Comment former une génération de champions de l’éducation

Ce n’est pas tout le monde qui aurait parcouru 500 km pour demander au président de l’Ouganda de l’aider à aller à l’école secondaire. Mais James Kassaga Arinaitwe était un garçon de 11 ans plein de détermination. Trois diplômes universitaires plus tard, James est toujours après les dirigeants politiques pour obtenir de meilleures conditions de scolarisation.

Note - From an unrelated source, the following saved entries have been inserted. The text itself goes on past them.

Lemma claimOrPop_wp identityId (ks : keyspace) :
  wp (claimOrPopLeaseScript w inc slot identityId) now ks (fun r ks' =>
    (forall a, r = Some (Some a) -> isIdentity now ks w identityId /\ claimOf ks' = Some (Some a) /\ handedOver ks ks' a)
    /\ (r = Some None -> ks' = ks)).
Proof.
  destruct lease_keys_ne as (N1 & N2 & N3).
  unfold claimOrPopLeaseScript. apply wp_bind. eapply wp_mono; [apply otherIdentity_wp|].
  intros [[]|] ks' [-> Hid]; [by apply wp_ret| |done].
  apply wp_bind, wp_get; [|done]. intros claimed Hc. destruct claimed as [a|].
  - apply wp_ret. split; [|done]. intros a' [= <-]. split; [by apply Hid|]. split; [done|]. by left.
  - apply wp_bind, wp_ttl. intros t.
    apply wp_bind, wp_lpop; [by intros _; apply wp_ret| |done]. intros a l Hl.
    apply wp_bind, wp_set, wp_ret. split; [|done]. intros a' [= <-]. split; [by apply Hid|]. unfold handedOver, claimOf, queueOf.
    assert (alive now (Entry (VStr a) (expiry now (EX (Z.max 1 t)))) = true) as Al by (apply Z.leb_le; lia).
    split; [by rewrite find_insert_eq, Al|]. right. split; [done|]. exists l. split; [done|].
    split; [by rewrite find_insert_ne, list_put_eq|]. intros k K1 K2. rewrite lookup_insert_ne by done.
    by apply put_list_frame.
Qed.

(** A free claim with a waiting assignment and the right identity. *)
Lemma claimOrPop_next identityId a l (ks : keyspace) :
  snd (eval (otherIdentity w identityId) now ks) = Some false ->
  claimOf ks = Some None -> queueOf ks = Some (a :: l) ->
  snd (eval (claimOrPopLeaseScript w inc slot identityId) now ks) = Some (Some a).
Proof.
  intros Hid Hc Hq. unfold claimOf, queueOf in *.
  change (wp (claimOrPopLeaseScript w inc slot identityId) now ks (fun r _ => r = Some (Some a))).
  unfold claimOrPopLeaseScript. apply wp_bind. eapply wp_mono;
    [apply wp_and; [apply otherIdentity_wp|exact (Hid : wp _ _ _ (fun r _ => r = Some false))]|].
  intros r ks' [[-> _] ->]. apply wp_bind. eapply wp_known; [cbn [exec]; rewrite Hc; reflexivity|].
  apply wp_bind, wp_ttl. intros t.
  apply wp_bind. eapply wp_known; [cbn [exec]; rewrite Hq; reflexivity|]. by apply wp_bind, wp_set, wp_ret.
Qed.

(** Setting an expiry in the future keeps the value. *)
Lemma expire_keeps k t (ks : keyspace) : (0 < t)%Z ->
  wp (rd (PEXPIREAT k (EX t))) now ks (fun r ks' =>
    r = Some tt /\ as_list (find now ks' k) = as_list (find now ks k)
    /\ forall k', k' <> k -> ks' !! k' = ks !! k').
Proof.
  intros Ht. destruct (find now ks k) as [e|] eqn:Ef.
  - eapply wp_known; [cbn [exec expiry]; rewrite Ef, (proj2 (Z.leb_gt _ _)) by lia; reflexivity|].
    split; [done|]. rewrite find_insert_eq. unfold alive. cbn [e_exp]. rewrite (proj2 (Z.leb_le _ _)) by lia.
    split; [by destruct e|]. intros k' Hk. by apply lookup_insert_ne.
  - eapply wp_known; [cbn [exec expiry]; rewrite Ef; reflexivity|]. by rewrite Ef.
Qed.

Lemma returnLease_wp aid l (ks : keyspace) : idText aid = true ->
  is_Some (find now ks (assignmentKey aid)) -> claimOf ks = Some (Some aid) -> queueOf ks = Some l ->
  wp (returnLeaseScript w inc slot aid) now ks (fun r ks' =>
    r = Some 1%Z /\ queueOf ks' = Some (aid :: without aid l) /\ claimOf ks' = Some None
    /\ forall k, k ∉ [queueKey w inc slot; leaseClaimKey w inc slot; leaseAckKey w inc slot] -> ks' !! k = ks !! k).
Proof.
  intros Ha Hk Hc Hq. destruct lease_keys_ne as (N1 & N2 & N3).
  unfold returnLeaseScript. apply wp_bind, wp_exists. rewrite bool_decide_eq_true_2 by done. cbn [negb].
  unfold claimOf, queueOf in *.
  apply wp_bind. eapply wp_known; [cbn [exec]; rewrite Hc; reflexivity|].
  unfold neqStr. rewrite bool_decide_eq_true_2 by done. cbn [negb].
  apply wp_bind, wp_ttl. intros t.
  apply wp_bind, wp_del. intros _. cbn [foldr]. set (ks1 := delete _ _).
  assert (forall k, k <> leaseClaimKey w inc slot -> k <> leaseAckKey w inc slot -> ks1 !! k = ks !! k) as E1.
  { intros k K1 K2. unfold ks1. by rewrite !lookup_delete_ne. }
  assert (as_list (find now ks1 (queueKey w inc slot)) = Some l) as Hq1.
  { rewrite (find_ext now ks ks1); [done|]. by apply E1. }
  apply wp_bind. eapply wp_known; [cbn [exec]; rewrite Hq1; reflexivity|]. fold (without aid l).
  set (ks2 := put_list _ _ _ _).
  apply wp_bind. eapply wp_known; [cbn [exec]; unfold ks2; rewrite list_put_eq; reflexivity|].
  set (ks3 := put_list _ _ _ _).
  assert (forall k, k <> queueKey w inc slot -> ks3 !! k = ks1 !! k) as E3.
  { intros k K. unfold ks3, ks2. by rewrite !put_list_frame. }
  assert (as_list (find now ks3 (queueKey w inc slot)) = Some (aid :: without aid l)) as Hq3 by apply list_put_eq.
  apply wp_bind.
  assert (wp (if (0 <? t)%Z then rd (PEXPIREAT (queueKey w inc slot) (EX t)) else Ret tt) now ks3 (fun r ks' =>
    r = Some tt /\ as_list (find now ks' (queueKey w inc slot)) = as_list (find now ks3 (queueKey w inc slot))
    /\ forall k', k' <> queueKey w inc slot -> ks' !! k' = ks3 !! k')) as Hx.
  { destruct (Z.ltb_spec 0 t) as [Ht|Ht]; [by apply expire_keeps|by apply wp_ret]. }
  eapply wp_mono; [exact Hx|]. intros r ks4 (-> & Eq & E4). apply wp_ret. split; [done|]. split; [by rewrite Eq|]. split.
  - rewrite (find_ext now ks1 ks4) by (rewrite E4, E3; done). unfold ks1. by rewrite find_delete_eq.
  - intros k Hk'. rewrite !not_elem_of_cons in Hk'. destruct Hk' as (K1 & K2 & K3 & _). by rewrite E4, E3, E1.
Qed.
End leasing.

(** An assignment is handed over once. When a worker's poll gets an
    assignment, the caller is the worker's bound identity and the assignment is
    claimed for it; it was either claimed before (a repeated delivery, which
    changes nothing) or was the head of the queue, which loses exactly that entry;
    no other key changes. A poll that gets nothing changes nothing. *)
Theorem lease_handoff `{Platform} {db} `{RedisServer db} (s s' : db) w inc slot identityId now r :
  isValidBridgeWorkerId w = true -> idText inc = true ->
  run (claimOrPopLeaseScript w inc slot identityId) now s = (s', Some r) ->
  match r with
  | Some a => isIdentity now (content s) w identityId
              /\ claimOf w inc slot now (content s') = Some (Some a)
              /\ handedOver w inc slot now (content s) (content s') a
  | None => content s' = content s
  end.
Proof.
  intros Hw Hi E. pose proof (run_wp _ _ _ _ _ _ E (claimOrPop_wp w inc slot Hw Hi now identityId _)) as [H1 H2].
  destruct r as [a|]; [by apply H1|by apply H2].
Qed.

Lemma lease_handoff_witness :
  let s' := fst (run (claimOrPopLeaseScript (js "w") (js "i") None []) 2000 open_example) in
  isIdentity 2000 (content open_example) (js "w") []
  /\ claimOf (js "w") (js "i") None 2000 (content s') = Some (Some (js "a1"))
  /\ handedOver (js "w") (js "i") None 2000 (content open_example) (content s') (js "a1").
Proof.
  apply (lease_handoff (H := asciiPlatform) open_example _ (js "w") (js "i") None [] 2000 (Some (js "a1")));
    [vm_compute; reflexivity..|]. apply run_result. vm_compute. reflexivity.
Defined.

(** Returning a lease undoes the hand-over. Returning a claimed assignment
    that still exists succeeds, puts it before everything that waits and frees the
    claim and its acknowledgement, touching no other key; the worker's next poll,
    by the same identity, gets it again. *)
Theorem lease_returned `{Platform} {db} `{RedisServer db} (s s' : db) w inc slot aid l identityId now r :
  isValidBridgeWorkerId w = true -> idText inc = true -> idText aid = true ->
  is_Some (find now (content s) (assignmentKey aid)) ->
  claimOf w inc slot now (content s) = Some (Some aid) -> queueOf w inc slot now (content s) = Some l ->
  run (returnLeaseScript w inc slot aid) now s = (s', r) ->
  snd (run (otherIdentity w identityId) now s) = Some false ->
  r = Some 1%Z
  /\ queueOf w inc slot now (content s') = Some (aid :: without aid l)
  /\ claimOf w inc slot now (content s') = Some None
  /\ snd (run (claimOrPopLeaseScript w inc slot identityId) now s') = Some (Some aid).
Proof.
  intros Hw Hi Ha Hk Hc Hq E Hid.
  destruct (run_wp _ _ _ _ _ _ E (returnLease_wp w inc slot Hw Hi now aid l _ Ha Hk Hc Hq)) as (-> & Hq' & Hc' & Hf).
  split; [done|]. split; [done|]. split; [done|].
  assert (snd (eval (otherIdentity w identityId) now (content s')) = Some false) as Hid'.
  { rewrite (proj2 (run_eval _ _ _)) in Hid. rewrite (otherIdentity_ext now w identityId (content s)); [done|].
    apply Hf. rewrite !not_elem_of_cons. repeat split; try apply not_elem_of_nil; key_ne. }
  rewrite (proj2 (run_eval _ _ _)). by eapply claimOrPop_next.
Qed.

Lemma lease_returned_witness :
  let s := fst (run (claimOrPopLeaseScript (js "w") (js "i") None []) 2000 open_example) in
  let s' := fst (run (returnLeaseScript (js "w") (js "i") None (js "a1")) 3000 s) in
  Some 1%Z = Some 1%Z
  /\ queueOf (js "w") (js "i") None 3000 (content s') = Some (js "a1" :: without (js "a1") [])
  /\ claimOf (js "w") (js "i") None 3000 (content s') = Some None
  /\ snd (run (claimOrPopLeaseScript (js "w") (js "i") None []) 3000 s') = Some (Some (js "a1")).
Proof.
  cbv zeta.
  apply (lease_returned (H := asciiPlatform) (fst (run (claimOrPopLeaseScript (js "w") (js "i") None []) 2000 open_example)) _
           (js "w") (js "i") None (js "a1") [] [] 3000); [vm_compute; reflexivity..|vm_compute; eauto| | |apply run_result|];
    vm_compute; reflexivity.
Defined.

Et cette fois-ci, il n’est pas tout seul.

Seize jeunes adultes se sont lancés en février dernier avec la toute première classe de Teach For Uganda*, un programme de deux ans, financé par James Arinaitwe, qui affecte des diplômés universitaires à des postes d’enseignants dans des écoles primaires défavorisées en Ouganda.

Si vous avez l’impression d’avoir déjà entendu parler de ce programme, c’est parce que Teach For Uganda fait partie des membres de Teach For All*, un réseau mondial d’organisations inspirées du modèle de Teach For America*.

L’entrepreneure sociale Wendy Kopp a fondé Teach For America en 1990, à une époque où les États-Unis connaissaient une pénurie d’enseignants dans tout le pays et où les établissements scolaires devaient surmonter des décennies de stagnation. L’idée a fait son chemin. Des militants de l’éducation venus de près et de loin, comme l’Inde et le Chili, ont demandé à Wendy Kopp comment reproduire son modèle dans leur propre pays. Et Teach For All a fait ses débuts en 2007.

« L’avantage de Teach For All, c’est qu’il n’y a pas besoin de réinventer la roue. Une partie de notre travail consiste à trouver et à diffuser les meilleures méthodes et idées partout dans le monde », explique Leigh Kincaid, directrice de la collaboration avec les partenaires pour Teach For All. Aujourd’hui, le réseau comprend des partenaires indépendants dans 48 pays, et Teach For Uganda est l’un des plus récents.

Une jeune femme à côté d’un tableau noir devant des élèves assis dans une classe en plein air (Teach for Uganda)
Teach For Uganda collabore avec des écoles aux ressources limitées. Sur cette photo, les élèves de l’école primaire Matembe ont cours dehors. (Teach for Uganda)

James appelle ce modèle l’enseignement par et pour les Ougandais : « Nous connaissons nos limites, notre situation. » Par situation, il veut dire que le système scolaire souffre d’un fort taux d’absentéisme des enseignants et d’un taux élevé de décrochage scolaire.

Quand il avait 11 ans, il est allé plaider sa cause chez le chef de l’État en personne, et c’est comme ça qu’il a accédé à l’enseignement secondaire. Plus tard, un couple d’Américains a payé pour ses études universitaires aux États-Unis. Mais James estime qu’il est plus important pour les élèves ougandais d’avoir des enseignants bien formés que de recevoir des bourses d’études.

Au moment où Teach For Uganda a commencé à faire des levées de fonds en 2016, il y avait un déficit de 23 000 enseignants dans les écoles primaires du pays. Tous les jours, la moitié de tous ceux qui étaient en poste ne venait pas en classe. Les élèves en subissent les conséquences : 57 % des élèves ne terminent pas l’école primaire, rapporte la Banque mondiale.

Teach For Uganda offre une solution double. Elle recrute ses enseignants parmi des diplômés bien instruits qui suivent des formations en leadership et en pédagogie. Les cours sont alors de bonne qualité, ce qui motive les élèves à ne pas abandonner l’école.

Au début de l’année scolaire, Patricia Nakimbugwe, membre de Teach For Uganda, se désolait que beaucoup d’élèves soient absents dans ses classes de CM1 et CM2 à l’école primaire de Kasiso, dans le centre de l’Ouganda. Avec un collègue, elle a lancé une campagne de sensibilisation pour convaincre la population que le temps qu’un élève passe en classe est du temps bien utilisé. « Aujourd’hui, le taux d’assiduité dans ces classes est excellent », se réjouit Patricia.

« L’objectif du programme est d’être un terrain fertile pour former de bons enseignants ainsi que de bons leaders en classe, mais aussi au-delà de la classe », conclut Leigh Kincaid.